The site-building then involves git-related partials that make use of .GetJSON
to read the jsons and present git-related information on the relevant pages.
Another use of resources that I have (still not published in the repos above) is .readDir
which I use to read a set of images form a provided directory and create carousel out of them dynamically.
All this worked, until I decided to skip the copy content step and instead use the --contentDir
flag and point hugo directly to documentation.

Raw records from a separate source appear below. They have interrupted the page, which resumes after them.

(* ===== verification/Format.v ===== *)
(** * Format: numbers and text as the standard library reads and prints them

    [str::parse] at [u64] and [bool], [{:?}] of a string and [to_string] of an integer, with the
    numerals [parse_u64] takes and what printing promises of them. *)

From S2P Require Import Prelude Text.
#[local] Open Scope string_scope.

(** ** The standard library's parsers *)

Fixpoint parse_digits (acc : Z) (s : string) : result Z string :=
  match s with
  | EmptyString => Ok acc
  | String c s =>
      if is_digit c then
        let acc := (acc * 10 + Z.of_nat (code c - 48))%Z in
        if (acc <=? u64_max)%Z then parse_digits acc s else Err "number too large to fit in target type"
      else Err "invalid digit found in string"
  end.

(** [str::parse::<u64>] *)
Definition parse_u64 (s : string) : result Z string :=
  match s with
  | EmptyString => Err "cannot parse integer from empty string"
  | String "+" EmptyString => Err "invalid digit found in string"
  | String "+" digits => parse_digits 0 digits
  | _ => parse_digits 0 s
  end.

(** [str::parse::<bool>] *)
Definition parse_bool_text (s : string) : result bool string :=
  if bool_decide (s = "true") then Ok true
  else if bool_decide (s = "false") then Ok false
  else Err "provided string was not `true` or `false`".

(** [{:?}] of a string; characters beyond ASCII are printable. *)
Definition hex_digit (n : nat) : ascii := ascii_of_nat (if (n <? 10)%nat then 48 + n else 87 + n).

Definition debug_char (c : ascii) : string :=
  match code c with
  | 0%nat => "\0"
  | 9%nat => "\t"
  | 10%nat => "\n"
  | 13%nat => "\r"
  | 34%nat => String "\" (String "034" "")
  | 92%nat => "\\"
  | n => if (n <? 32)%nat || (n =? 127)%nat
         then "\u{" +:+ (if (n <? 16)%nat then String (hex_digit n) "" else String (hex_digit (n / 16)) (String (hex_digit (n mod 16)) "")) +:+ "}"
         else String c ""
  end.

Fixpoint debug_chars (s : string) : string :=
  match s with EmptyString => "" | String c s => debug_char c +:+ debug_chars s end.

Definition debug (s : string) : string := String "034" (debug_chars s +:+ String "034" "").

(** [u64::to_string]: decimal, without leading zeroes. *)
Definition print_u64 (n : Z) : string := pretty.pretty n.

(** ** Lemmas *)

Fixpoint decimal (acc : Z) (digits : string) : Z :=
  match digits with
  | EmptyString => acc
  | String c s => decimal (acc * 10 + Z.of_nat (code c - 48))%Z s
  end.

Lemma decimal_mono acc s : (0 <= acc -> acc <= decimal acc s)%Z.
Proof.
  revert acc. induction s as [|c s IH]; intros acc Ha; simpl; [lia|].
  specialize (IH (acc * 10 + Z.of_nat (code c - 48))%Z). lia.
Qed.

Lemma parse_digits_Ok acc s v :
  (0 <= acc <= u64_max)%Z ->
  parse_digits acc s = Ok v <-> str_all is_digit s = true /\ v = decimal acc s /\ (v <= u64_max)%Z.
Proof.
  revert acc. induction s as [|c s IH]; intros acc Ha; simpl.
  { split; [intros [= <-]; split_and!; [done..|lia]|by intros (_ & -> & _)]. }
  destruct (is_digit c); simpl; [|naive_solver]. set (acc' := (acc * 10 + Z.of_nat (code c - 48))%Z).
  destruct (acc' <=? u64_max)%Z eqn:Hb.
  - apply IH. apply Z.leb_le in Hb. lia.
  - apply Z.leb_gt in Hb. split; [done|]. intros (_ & -> & Hle).
    pose proof (decimal_mono acc' s). lia.
Qed.

(** A number as [parse_u64] takes it. *)
Definition numeral (s digits : string) : Prop :=
  (s = digits \/ s = String "+" digits) /\ digits <> "" /\ str_all is_digit digits = true.

Lemma parse_u64_Ok s v :
  parse_u64 s = Ok v <-> exists digits, numeral s digits /\ v = decimal 0 digits /\ (v <= u64_max)%Z.
Proof.
  assert (0 <= 0 <= u64_max)%Z as H0 by (unfold u64_max; lia). unfold numeral. split.
  - unfold parse_u64. intros Hp. assert (forall digits, digits <> "" -> (s = digits \/ s = String "+" digits) ->
      parse_digits 0 digits = Ok v -> exists digits, ((s = digits \/ s = String "+" digits) /\ digits <> ""
        /\ str_all is_digit digits = true) /\ v = decimal 0 digits /\ (v <= u64_max)%Z) as Hd.
    { intros digits Hne Hs (Ha & Hv & Hle)%parse_digits_Ok; [|done]. exists digits. done. }
    destruct s as [|c s]; [done|]. destruct (decide (c = "+"%char)) as [->|Hc].
    + destruct s as [|c s]; [done|]. apply (Hd (String c s)); auto.
    + apply (Hd (String c s)); [done|by left|]. destruct c as [[] [] [] [] [] [] [] []]; try exact Hp. by destruct Hc.
  - intros (digits & (Hs & Hne & Ha) & Hv & Hle).
    assert (parse_digits 0 digits = Ok v) as Hp by by apply parse_digits_Ok.
    destruct Hs as [->| ->].
    + unfold parse_u64. destruct digits as [|c digits]; [done|].
      destruct c as [[] [] [] [] [] [] [] []]; try exact Hp. by simpl in Ha.
    + unfold parse_u64. by destruct digits.
Qed.

(** ** Printing *)

Lemma digit_char n : (n < 10)%N ->
  is_digit (pretty.pretty_N_char n) = true /\ (Z.of_nat (code (pretty.pretty_N_char n) - 48) = Z.of_N n)%Z.
Proof.
  intros H. destruct n as [|p]; [done|]. do 4 (destruct p as [p|p|]; try done); lia.
Qed.

Lemma print_go_digits x s :
  str_all is_digit s = true ->
  str_all is_digit (pretty.pretty_N_go x s) = true
  /\ decimal 0 (pretty.pretty_N_go x s) = decimal (Z.of_N x) s.
Proof.
  revert s. induction (N.lt_wf_0 x) as [x _ IH]; intros s Hs.
  destruct (decide (0 < x)%N) as [Hx|Hx].
  2: { assert (x = 0%N) as -> by lia. by rewrite pretty.pretty_N_go_0. }
  rewrite pretty.pretty_N_go_step by done.
  assert (x `mod` 10 < 10)%N as Hm by (by apply N.mod_lt).
  destruct (digit_char _ Hm) as [Hd Hv].
  destruct (IH (x `div` 10)%N) with (s := String (pretty.pretty_N_char (x `mod` 10)) s) as [Ha Hdec].
  - by apply N.div_lt.
  - cbn [str_all]. by rewrite Hd.
  - split; [exact Ha|]. rewrite Hdec. cbn [decimal]. rewrite Hv. f_equal.
    pose proof (N.div_mod x 10). lia.
Qed.

Lemma print_go_nonempty x c s : pretty.pretty_N_go x (String c s) <> "".
Proof.
  revert c s. induction (N.lt_wf_0 x) as [x _ IH]; intros c s.
  destruct (decide (0 < x)%N) as [Hx|Hx].
  - rewrite pretty.pretty_N_go_step by done. apply IH. by apply N.div_lt.
  - assert (x = 0%N) as -> by lia. by rewrite pretty.pretty_N_go_0.
Qed.

(** A printed number reads back. *)
Lemma parse_print_u64 n : is_u64 n -> parse_u64 (print_u64 n) = Ok n.
Proof.
  intros Hn. apply parse_u64_Ok. exists (print_u64 n). unfold numeral.
  destruct (decide (n = 0)%Z) as [->|H0]; [by split_and!; [left|..]|].
  destruct n as [|p|p]; [done| |by destruct Hn].
  change (print_u64 (Z.pos p)) with (pretty.pretty_N_go (N.pos p) "").
  destruct (print_go_digits (Npos p) "") as [Ha Hd]; [done|].
  split_and!; [by left| |done|by rewrite Hd|apply Hn].
  rewrite pretty.pretty_N_go_step by done. apply print_go_nonempty.
Qed.

#[export] Hint Rewrite parse_print_u64 using done : relay.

As I read the documentation and the discussions here, both .GetJSON
and .readDir
are not intended to be used outside hugo’s work directory:
-
.GetJSON
docs: “the source files must reside within Hugo’s working directory” -
.readDir
docs: “Gets a directory listing from a directory relative to the current working directory.”
I can understand if .GetJSON
is dedicated to non-content data files that need not be published and therefore not necessarily part of content directory itself. Although, as you see it can have its uses too.
I’m not sure about the rationale behind restricting .readDir
though, but I assume it’s the same.
There was a proposal to use
{{ with .Page.Resources.GetMatch $jsonfile }}
{{ .Content | transform.Unmarshal }}
{{ end }}
, which seems to be able to take it over for .GetJSON
for non-hugo resident content directory. I want to confirm first with you if that is the case?
But even if it is, I am not sure how to construct the path for $jsonfile
here. In my case it’s not going to be starting with content and I don’t want to hardcode paths.
For the use case with loading image files I guess I can get away with the same approach and using .Match
with wildcards (**.jpg
)?( Provided that there is a way to resolve the path construction issues above.)
If Hugo is in no position to provide functions to read files from content directory regardless of its location, then I suppose I need to create the commits jsons in hugo’s data directory, maintain the same directory structure and map them to their markdown counterparts based on it. Unless there is a better way.
For the carousel use case using .readDir
however, I have no good ideas because the images are content and need to stay with the content directory.
I am aware that I can create a symlink from hugo’s work directory to the documentation (content) directory and solve the issue with copying content and preserve current behavior. I am asking for an advise how to approach these problems without creating additional resources to circumvent limitations?